* **WORK ORDER**: The answer must consist of each line below that contains the word "Some", copied in full.

* **GIVEN INFORMATION**:

(** The parser of ASCII text: spaces, a sign, the prefix of the base and
    one underscore after it, the digits, spaces, the end. *)
Definition PyLong_FromString (s : str) (base : N) : result Z :=
  let s := skip_spaces s in
  let (sign, s) := skip_sign s in
  let s := skip_prefix base s in
  if starts_with_underscore s then Raise ValueError
  else
    match scan_digits base false s with
    | None => Raise ValueError
    | Some (ds, rest) =>
        match ds with
        | [] => Raise ValueError
        | _ =>
            if exceeds_limit base (length ds) then Raise ValueError
            else match skip_spaces rest with
                 | [] => Return (sign * Z.of_N (accumulate base ds))
                 | _ => Raise ValueError
                 end
        end
    end.

(** [int(x, base)] for a string [x]. *)
Definition int (x : str) (base : N) : result Z :=
  PyLong_FromString (TransformDecimalAndSpaceToASCII x) base.

End Conversion.

End PyInt.

(** ** The script *)

Section Script.

Context (rt : Runtime).

Local Open Scope Z_scope.
Local Open Scope monad_scope.

Definition warning (fmt : string) (arg : str) : M unit :=
  emit (Log WARNING fmt (Some arg)).

(** [str_to_int] (lines 11-44). The parameter is [string] in the script. *)
Definition str_to_int (s : str) : M Z :=
  let s := PyStr.lower rt (PyStr.strip rt s) in
  if PyStr.isdigit rt s then
    lift (PyInt.int rt s 10)
  else if PyStr.len s <? 3 then
    warning "Value missing from string: %s" s ;;
    ret (-1)
  else if PyStr.startswith s (lit "0x") then
    try_except (lift (PyInt.int rt s 16)) ValueError
      (warning "Invalid hex value: %s" s ;;
       ret (-1))
  else if PyStr.startswith s (lit "0b") then
    try_except (lift (PyInt.int rt s 2)) ValueError
      (warning "Invalid binary value: %s" s ;;
       ret (-1))
  else
    warning "Unknown format for string: %s" s ;;
    ret (-1).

* **SOLUTION**:
    | Some (ds, rest) =>
  emit (Log WARNING fmt (Some arg)).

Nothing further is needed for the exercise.